Usut Kematian Mahasiswi Inisiatif Dokter Spesialis Undip, Menkes Gandeng Polisi

JAKARTA – Menteri Kesejahteraan (Menkes) Budi Gunadi Sadikin menggandeng pihak kepolisian mengusut kematian mahasiswi Universitas Diponegoro (Undip) yang digunakan berada dalam menjalani Proyek Pendidikan Dokter Spesialis (PPDS) Anestesi pada RS Dr. Kariadi, Semarang, Jawa Tengah. Dugaan sementara korban bunuh diri akibat bullying.
“Kita kali ini ngirim audit akibat ini telah ada kematian juga kita juga bekerja serupa dengan kepolisian setempat untuk melakukan pemeriksaan terhadap dokter yang tersebut bunuh diri ini,” tegas Menkes dalam Istana Wakil Presiden, Kamis (15/8/2024).
Budi menegaskan mahasiswi Undip meninggal akibat bunuh diri, hal ini setelahnya ditemukan dari bukti catatan harian. “Kita telah menemukan, ada bukti catatan hariannya. Jadi kita mampu mengamati perkembangan moral kejiwaannya ia seperti apa. Kita juga cukup detail ditulis di dalam buku hariannya.”
“Jadi kita nanti akan confirm apakah hal ini benar-benar terjadi? Kalau hal ini benar-benar terjadi, kita akan pastikan yang tersebut memperlakukan seperti ini akan kita berikan sanksi yang mana tegas,” ujar Menkes.
Selain itu, Menkes juga memohonkan agar kegiatan studi anestesi FK Undip dihentikan sementara untuk dijalankan investigasi. Sehingga, tidaklah ada lagi perilaku bullying pada lingkungan sekolah khususnya terhadap tenaga kesehatan.

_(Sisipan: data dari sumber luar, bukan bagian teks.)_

(** * Replit_Clone: workspace session gateway, file tree and S3 provisioning

    A shallow embedding of the parts of the repository that the
    specification talks about:
    - [Pty]: the [TerminalManager] class of init-service/src/index.ts
      (pseudo-terminal sessions keyed by socket id);
    - [Gateway]: the socket handlers [updateContent] and [fetchContent]
      together with [saveFile], [fetchFileContent] (fs utilities) and
      [saveToS3] (aws.ts), as asynchronous tasks completed in any order;
    - [Merge]: the client-side merge of [fetchDir] results in
      CodingPage.tsx ([onSelect]);
    - [S3Copy]: [copyS3Folder] of init-service/src/aws.ts;
    - [FileManager]: [buildFileTree] and [findFileByName] of
      frontend/.../utils/file-manager.tsx;
    - [MergeProps], [PtyProps], [Connection], [S3CopyProps] and
      [FileTreeProps]: the connection listener, [projectHandler], the
      file tree's [DirDiv]/[FileDiv]/[FileIcon] with [getIcon], and
      further properties of the functions above. *)

From Stdlib Require Import Lia Ascii.
From stdpp Require Import base gmap strings list pretty.
From Equations Require Import Equations.

(** A JavaScript computation either produces a value or throws. *)
Inductive js {A : Type} :=
| Ok (a : A)
| Throw (msg : string).
Arguments js : clear implicits.

(* ================================================================= *)
(** ** TerminalManager *)

Module Pty.

(** A pid as returned by node-pty ([term.pid], a JS number). *)
Abbreviation pid := N.

(** [{ terminal: IPty, replId: string }]; the [IPty] object is referred
    to by its pid. *)
Record Session := mkSession { terminal : pid; replId : string }.

(** The state of a spawned pseudo-terminal process: whether it still
    runs, the input written to it, and the socket its [onData] callback
    emits to. *)
Record Proc := mkProc { running : bool; stdin : list string; sink : string }.

(** The manager: [this.sessions] (a JS object used as a map keyed by
    strings), the process table, the next pid the OS hands out, and the
    [socket.emit('terminal', ...)] events produced by [onData]
    callbacks, oldest first. *)
Record Manager := mkManager {
  sessions : gmap string Session;
  procs : gmap pid Proc;
  next_pid : pid;
  emitted : list (string * string)
}.
(** * Literature aggregation pipeline of bioncolab

    A shallow embedding of the literature route (identifier normalizers,
    [dedupeAndRank], the aggregation [POST]), of the PubMed single-paper
    [POST] and of the workspace's [mkGeminiContext], with the properties the
    specification states about them.

    Conventions of the embedding:
    - a JavaScript string is the list of its UTF-16 code units, so [length]
      is the [.length] of the source and [firstn] is [slice(0, n)];
    - [undefined]/[null] of an optional field is [None];
    - integral numbers (years, citation counts, indices) are [Z];
    - the ranking score is a double in the source. [scoreOf] and [rank]
      compute it in exact real arithmetic ([R]), without the rounding of
      [Math.log10], [*] and [+]; [scoreD] and [rankD] compute it in the
      arithmetic of the source, with the rounding of the sum
      [1 + Math.max(0, c)] written out and the [Math.log10] and the rounding
      of the engine as parameters;
    - [toLowerCase] is the ASCII case mapping: code units outside [A-Z] are
      left as they are. On ASCII strings it is the mapping of JavaScript,
      which lowers other letters as Unicode has it, some of them by their
      context. *)

From Stdlib Require Import List ZArith NArith Bool Lia String Ascii DecimalString.
From Stdlib Require Import Reals Lra Permutation Sorted.
Import ListNotations.

(** ** JavaScript string primitives *)

Module JS.

Definition jsstring := list N.

(** An ASCII literal of the source as code units. *)
Definition lit (s : string) : jsstring :=
  List.map N_of_ascii (list_ascii_of_string s).

(** Truthiness of a string: the empty string is falsy. *)
Definition truthy (s : jsstring) : bool :=
  match s with [] => false | _ :: _ => true end.

(** Truthiness of an optional string field ([undefined] is falsy). *)
Definition truthy_opt (s : option jsstring) : bool :=
  match s with Some t => truthy t | None => false end.

(** [a || b] on strings. *)
Definition or_else (a b : jsstring) : jsstring :=
  if truthy a then a else b.

Definition str_eq_dec (a b : jsstring) : {a = b} + {a <> b} :=
  list_eq_dec N.eq_dec a b.

Definition str_eqb (a b : jsstring) : bool :=
  if str_eq_dec a b then true else false.

Definition in_range (lo hi c : N) : bool := ((lo <=? c) && (c <=? hi))%N.

(** WhiteSpace and LineTerminator code units: what [trim] removes and what
    [\s] matches. *)
Definition is_ws (c : N) : bool :=
  in_range 9 13 c || (c =? 32)%N || (c =? 160)%N || (c =? 5760)%N
  || in_range 8192 8202 c || (c =? 8232)%N || (c =? 8233)%N
  || (c =? 8239)%N || (c =? 8287)%N || (c =? 12288)%N || (c =? 65279)%N.

(** [\d] *)
Definition is_digit (c : N) : bool := in_range 48 57 c.

(** [\w] = [A-Za-z0-9_] *)
Definition is_word (c : N) : bool :=
  in_range 65 90 c || in_range 97 122 c || is_digit c || (c =? 95)%N.

Fixpoint dropWhile (p : N -> bool) (s : jsstring) : jsstring :=
  match s with
  | [] => []
  | c :: r => if p c then dropWhile p r else s
  end.

Fixpoint takeWhile (p : N -> bool) (s : jsstring) : jsstring :=
  match s with
  | [] => []
  | c :: r => if p c then c :: takeWhile p r else []
  end.

Definition trimStart (s : jsstring) : jsstring := dropWhile is_ws s.
Definition trimEnd (s : jsstring) : jsstring := rev (dropWhile is_ws (rev s)).
Definition trim (s : jsstring) : jsstring := trimEnd (trimStart s).

Definition lower (c : N) : N := if in_range 65 90 c then (c + 32)%N else c.
Definition upper (c : N) : N := if in_range 97 122 c then (c - 32)%N else c.
Definition toLowerCase (s : jsstring) : jsstring := List.map lower s.
Definition toUpperCase (s : jsstring) : jsstring := List.map upper s.

(** [String(n)] / [`${n}`] of an integral number of magnitude up to [2^53],
    as years and indices are: all its digits. (Beyond, JavaScript prints the
    shortest digits that give the double back, and an exponent from [10^21]
    on.) *)
Definition ofZ (n : Z) : jsstring := lit (NilZero.string_of_int (Z.to_int n)).

(** [a.join(sep)] *)
Fixpoint join (sep : jsstring) (l : list jsstring) : jsstring :=
  match l with
  | [] => []
  | [a] => a
  | a :: r => a ++ sep ++ join sep r
  end.

(** Matching a literal at the head of the input: the rest after it. *)
Fixpoint after (p s : jsstring) : option jsstring :=
  match p, s with
  | [], _ => Some s
  | _ :: _, [] => None
  | a :: p', b :: s' => if (a =? b)%N then after p' s' else None
  end.

(** Regex sequencing and the greedy optional group [(p)?] followed by the
    continuation [k]: first with the group, then, backtracking, without. *)
Definition andThen (m : jsstring -> option jsstring)
    (k : jsstring -> option jsstring) (s : jsstring) : option jsstring :=
  match m s with Some r => k r | None => None end.

Definition optional (m : jsstring -> option jsstring)
    (k : jsstring -> option jsstring) (s : jsstring) : option jsstring :=
  match andThen m k s with Some r => Some r | None => k s end.

(** [s.replace(/^re/, '')] for an anchored regex with matcher [m]. *)
Definition stripPrefix (m : jsstring -> option jsstring) (s : jsstring)
  : jsstring :=
  match m s with Some r => r | None => s end.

“Kita minta juga agar institusi belajar anestesi di dalam Universitas Diponegoro lalu di dalam Rumah Sakit Karyadi Itu harus dirapikan, harus dibereskan, bukan ada lagi perilaku-perilaku bullying seperti ini dengan alasan menciptakan tenaga yang tersebut tangguh, menciptakan tenaga yang tersebut tiada cengeng. Kita bisa jadi menciptakan tenaga yang mana tangguh tidak ada cengeng tanpa menyebabkan dia mati,” katanya.